■ Exercise:
From the line that includes "validate_response seq_id resp 1 ;;;" to the last line of the records, inclusive, repeat each line exactly.

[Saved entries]
(* ===== verification/MockManager.v ===== *)
(** * MockManager: the manager of the end-to-end tests (src/bin/mock_manager.rs)

    Building commands, checking responses, the two ways of driving an engine over a socket
    (one command, or a scenario file) and the D-Bus mode.  The tool runs in a monad over
    its world: the answers of the socket and the readings of the clock still to come, the
    messages it has sent and the lines it has printed. *)

From Stdlib Require Import ZArith Lia String.
From stdpp Require Import base tactics numbers list strings.
From S2P Require Import Prelude Float Signal Wire Channel MockWire.
Local Open Scope string_scope.
Local Open Scope list_scope.
Local Open Scope Z_scope.

(** ** Arguments and scenario files *)

(** The arguments of the tool; those between [arg_on] and [arg_dbus] are read by no mode. *)
Record Args := {
  arg_socket : string;
  arg_tcp : option string;
  arg_command : option string;
  arg_scenario : option string;
  arg_wait_secs : Z;
  arg_keep_ratio : option f32;
  arg_every : option Z;
  arg_on : option bool;
  arg_sink_size : option Z;
  arg_window_size : option Z;
  arg_delay_ms : option Z;
  arg_device : option string;
  arg_target_bits : option Z;
  arg_skip_ratio : option f32;
  arg_target_ms : option Z;
  arg_ratio : option f32;
  arg_chunk_size : option Z;
  arg_yield_ms : option Z;
  arg_cpu_chunk_size : option Z;
  arg_target_dtype : option string;
  arg_dbus : bool;
  arg_signal : option string;
  arg_level : option string;
  arg_available_bytes : option Z;
  arg_reclaim_target : option Z;
  arg_recommended_backend : option string;
  arg_reason : option string;
  arg_cpu_usage : option f64;
  arg_gpu_usage : option f64;
  arg_temperature_mc : option Z;
  arg_throttling_active : option bool;
  arg_throttle_ratio : option f64;
  arg_power_budget_mw : option Z
}.

Record ScenarioCommand := { sc_delay_ms : Z; sc_command : string; sc_keep_ratio : option f32 }.
Record CommandScenario := {
  scenario_name : string; scenario_description : option string;
  scenario_commands : list ScenarioCommand
}.

Record DbusScenarioSignal := {
  ds_delay_ms : Z;
  ds_signal : string;
  ds_level : string;
  ds_available_bytes : option Z;
  ds_reclaim_target_bytes : option Z;
  ds_recommended_backend : option string;
  ds_reason : option string;
  ds_cpu_usage_pct : option f64;
  ds_gpu_usage_pct : option f64;
  ds_temperature_mc : option Z;
  ds_throttling_active : option bool;
  ds_throttle_ratio : option f64;
  ds_power_budget_mw : option Z
}.
Record DbusScenario := {
  dbus_name : string; dbus_description : option string; dbus_signals : list DbusScenarioSignal
}.

(** The JSON of the scenario files is [serde_json]'s. *)
Class ScenarioJson := {
  scenario_of_json : string -> option CommandScenario;
  dbus_scenario_of_json : string -> option DbusScenario
}.

(** ** Commands *)

Inductive BuildError := MissingArgument (arg : string) | UnknownCommand (name : string).

Record CommandParams := {
  p_name : string; p_keep_ratio : option f32; p_every : option Z; p_on : option bool
}.

Definition build_command (p : CommandParams) : result EngineCommand BuildError :=
  let name := p_name p in
  if String.eqb name "KvCompress" then
    let? budget := ok_or (p_keep_ratio p) (MissingArgument "--keep-ratio") in
    Ok (KvCompress budget)
  else if String.eqb name "RestoreDefaults" then Ok RestoreDefaults
  else if String.eqb name "Suspend" then Ok Suspend
  else if String.eqb name "Resume" then Ok Resume
  else if String.eqb name "GpuYield" then
    let? every := ok_or (p_every p) (MissingArgument "--every") in
    Ok (GpuYield every)
  else if String.eqb name "GpuOffload" then
    let? on := ok_or (p_on p) (MissingArgument "--on") in
    Ok (GpuOffload on)
  else Err (UnknownCommand name).

(** ** The world of a run *)

(** The lines that tell what happened. *)
Inductive Event :=
| LogHeartbeat (n : Z) (s : EngineStatus)
| LogUnexpected (m : EngineMessage)
| LogReceived (n : Z)
| LogDrained (s : EngineStatus)
| LogSkipped (m : EngineMessage)
| LogSent (seq : Z) (name : string)
| LogSeqMismatch (sent received : Z)
| LogCountMismatch (sent : Z) (received : nat)
| LogResponse (seq : Z) (results : list CommandResult)
| LogTimeout (seq : Z)
| LogDone.

(** What ends a run early; a panic ends it as an error does. *)
Inductive MockError :=
| ErrRecv (e : RecvError)
| ErrSend
| ErrBuild (e : BuildError)
| ErrReadScenario (path : string)
| ErrParseScenario (path : string)
| ErrNoCommand
| Panicked.

Record World := {
  w_stream : list Answer;
  w_clock : list Z;
  w_writes : list Io;
  w_sent : list ManagerMessage;
  w_log : list Event
}.

(** A run: [None] when the readings of the clock or the answers to the writes end first. *)
Definition Mock (A : Type) := World -> option (result A MockError * World).

Definition mret {A} (a : A) : Mock A := fun w => Some (Ok a, w).
Definition mfail {A} (e : MockError) : Mock A := fun w => Some (Err e, w).
Definition mbind {A B} (m : Mock A) (k : A -> Mock B) : Mock B := fun w =>
  match m w with
  | Some (Ok a, w) => k a w
  | Some (Err e, w) => Some (Err e, w)
  | None => None
  end.
Notation "'do' x ':=' m 'in' k" := (mbind m (fun x => k))
  (at level 10, x pattern, m at level 100, k at level 200).
Notation "m ';;;' k" := (mbind m (fun _ => k)) (at level 100, k at level 200, right associativity).

Definition log (e : Event) : Mock unit := fun w =>
  Some (Ok tt, {| w_stream := w_stream w; w_clock := w_clock w; w_writes := w_writes w;
                  w_sent := w_sent w; w_log := w_log w ++ [e] |}).
(** [Instant::now]. *)
Definition now : Mock Z := fun w =>
  match w_clock w with
  | [] => None
  | t :: ts => Some (Ok t, {| w_stream := w_stream w; w_clock := ts; w_writes := w_writes w;
                              w_sent := w_sent w; w_log := w_log w |})
  end.

(** The latest [Instant]; later ones panic. *)
Definition INSTANT_MAX : Z := i64_max * 1000000000 + 999999999.
Definition deadline_in (duration : Z) : Mock Z :=
  do t := now in
  if t + duration <=? INSTANT_MAX then mret (t + duration) else mfail Panicked.

Section Manager.
Context `{Json} `{ScenarioJson}.
(** Overflow checks, and the files. *)
Context (oc : bool) (read_to_string : string -> option string).

(** [recv_message], errors as values. *)
Definition recv : Mock (result (option EngineMessage) RecvError) := fun w =>
  let '(r, stream) := recv_message message_of_json (w_stream w) in
  Some (Ok r, {| w_stream := stream; w_clock := w_clock w; w_writes := w_writes w;
                 w_sent := w_sent w; w_log := w_log w |}).
(** [recv_message(stream)?]. *)
Definition recv_or_fail : Mock (option EngineMessage) :=
  do r := recv in match r with Ok msg => mret msg | Err e => mfail (ErrRecv e) end.

(** [send_message(stream, &msg)?]. *)
Definition send (msg : ManagerMessage) : Mock unit := fun w =>
  match w_writes w with
  | [] => None
  | io :: ios =>
      match send_message io (json_of_message msg) with
      | Some _ => Some (Ok tt, {| w_stream := w_stream w; w_clock := w_clock w; w_writes := ios;
                                  w_sent := w_sent w ++ [msg]; w_log := w_log w |})
      | None => Some (Err ErrSend, {| w_stream := w_stream w; w_clock := w_clock w; w_writes := ios;
                                      w_sent := w_sent w; w_log := w_log w |})
      end
  end.

(** ** Responses *)

(** [validate_response]: both invariants are checked, and each violation printed. *)
Definition validate_response (seq_id : Z) (response : CommandResponse) (num_commands : nat)
    : Mock bool :=
  let seq_ok := resp_seq_id response =? seq_id in
  let count_ok := Nat.eqb (length (results response)) num_commands in
  (if seq_ok then mret tt else log (LogSeqMismatch seq_id (resp_seq_id response))) ;;;
  (if count_ok then mret tt
   else log (LogCountMismatch (Z.of_nat num_commands) (length (results response)))) ;;;
  mret (seq_ok && count_ok).

Inductive Selected (T : Type) := Match (v : T) | Skip (m : EngineMessage).
Arguments Match {T} _.
Arguments Skip {T} _.

(** The loop of [recv_until]: [None] inside is the deadline. *)
Fixpoint recv_loop {T} (fuel : nat) (deadline : Z) (select : EngineMessage -> Selected T)
    : Mock (option T) :=
  match fuel with
  | O => fun _ => None
  | S fuel =>
      do t := now in
      if t <? deadline then
        do msg := recv_or_fail in
        match msg with
        | Some msg =>
            match select msg with
            | Match value => mret (Some value)
            | Skip skipped => log (LogSkipped skipped) ;;; recv_loop fuel deadline select
            end
        | None => recv_loop fuel deadline select
        end
      else mret None
  end.
Definition recv_until {T} (fuel : nat) (timeout : Z) (select : EngineMessage -> Selected T)
    : Mock (option T) :=
  do deadline := deadline_in timeout in recv_loop fuel deadline select.

Definition select_response (msg : EngineMessage) : Selected CommandResponse :=
  match msg with Response resp => Match resp | other => Skip other end.
Definition recv_response_skip_heartbeats (fuel : nat) (timeout : Z) : Mock (option CommandResponse) :=
  recv_until fuel timeout select_response.

Definition RESPONSE_TIMEOUT : Z := 5000000000.

(** Sending one command and waiting for its response, as both modes do. *)
Definition run_command (fuel : nat) (seq_id : Z) (name : string) (cmd : EngineCommand) : Mock unit :=
  send (Directive {| Wire.seq_id := seq_id; commands := [cmd] |}) ;;;
  log (LogSent seq_id name) ;;;
  do resp := recv_response_skip_heartbeats fuel RESPONSE_TIMEOUT in
  match resp with
  | Some resp =>
      validate_response seq_id resp 1 ;;;
      log (LogResponse (resp_seq_id resp) (results resp))
  | None => log (LogTimeout seq_id)
  end.

(** ** One command *)

Definition run_single_command (fuel : nat) (args : Args) (cmd_name : string) : Mock unit :=
  match build_command {| p_name := cmd_name; p_keep_ratio := arg_keep_ratio args;
                         p_every := arg_every args; p_on := arg_on args |} with
  | Err e => mfail (ErrBuild e)
  | Ok cmd => run_command fuel 1 cmd_name cmd
  end.

(** ** Scenarios *)

(** Waiting before a command: heartbeats are printed, and everything else that arrives,
    responses and errors included, is dropped. *)
Fixpoint drain_loop (fuel : nat) (deadline : Z) : Mock unit :=
  match fuel with
  | O => fun _ => None
  | S fuel =>
      do t := now in
      if t <? deadline then
        do r := recv in
        match r with
        | Ok (Some (Heartbeat status)) => log (LogDrained status) ;;; drain_loop fuel deadline
        | _ => drain_loop fuel deadline
        end
      else mret tt
  end.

■ Solution to the problem:
      validate_response seq_id resp 1 ;;;
      log (LogResponse (resp_seq_id resp) (results resp))
  | None => log (LogTimeout seq_id)
  end.

(** ** One command *)

Definition run_single_command (fuel : nat) (args : Args) (cmd_name : string) : Mock unit :=
  match build_command {| p_name := cmd_name; p_keep_ratio := arg_keep_ratio args;
                         p_every := arg_every args; p_on := arg_on args |} with
  | Err e => mfail (ErrBuild e)
  | Ok cmd => run_command fuel 1 cmd_name cmd
  end.

(** ** Scenarios *)

(** Waiting before a command: heartbeats are printed, and everything else that arrives,
    responses and errors included, is dropped. *)
Fixpoint drain_loop (fuel : nat) (deadline : Z) : Mock unit :=
  match fuel with
  | O => fun _ => None
  | S fuel =>
      do t := now in
      if t <? deadline then
        do r := recv in
        match r with
        | Ok (Some (Heartbeat status)) => log (LogDrained status) ;;; drain_loop fuel deadline
        | _ => drain_loop fuel deadline
        end
      else mret tt
  end.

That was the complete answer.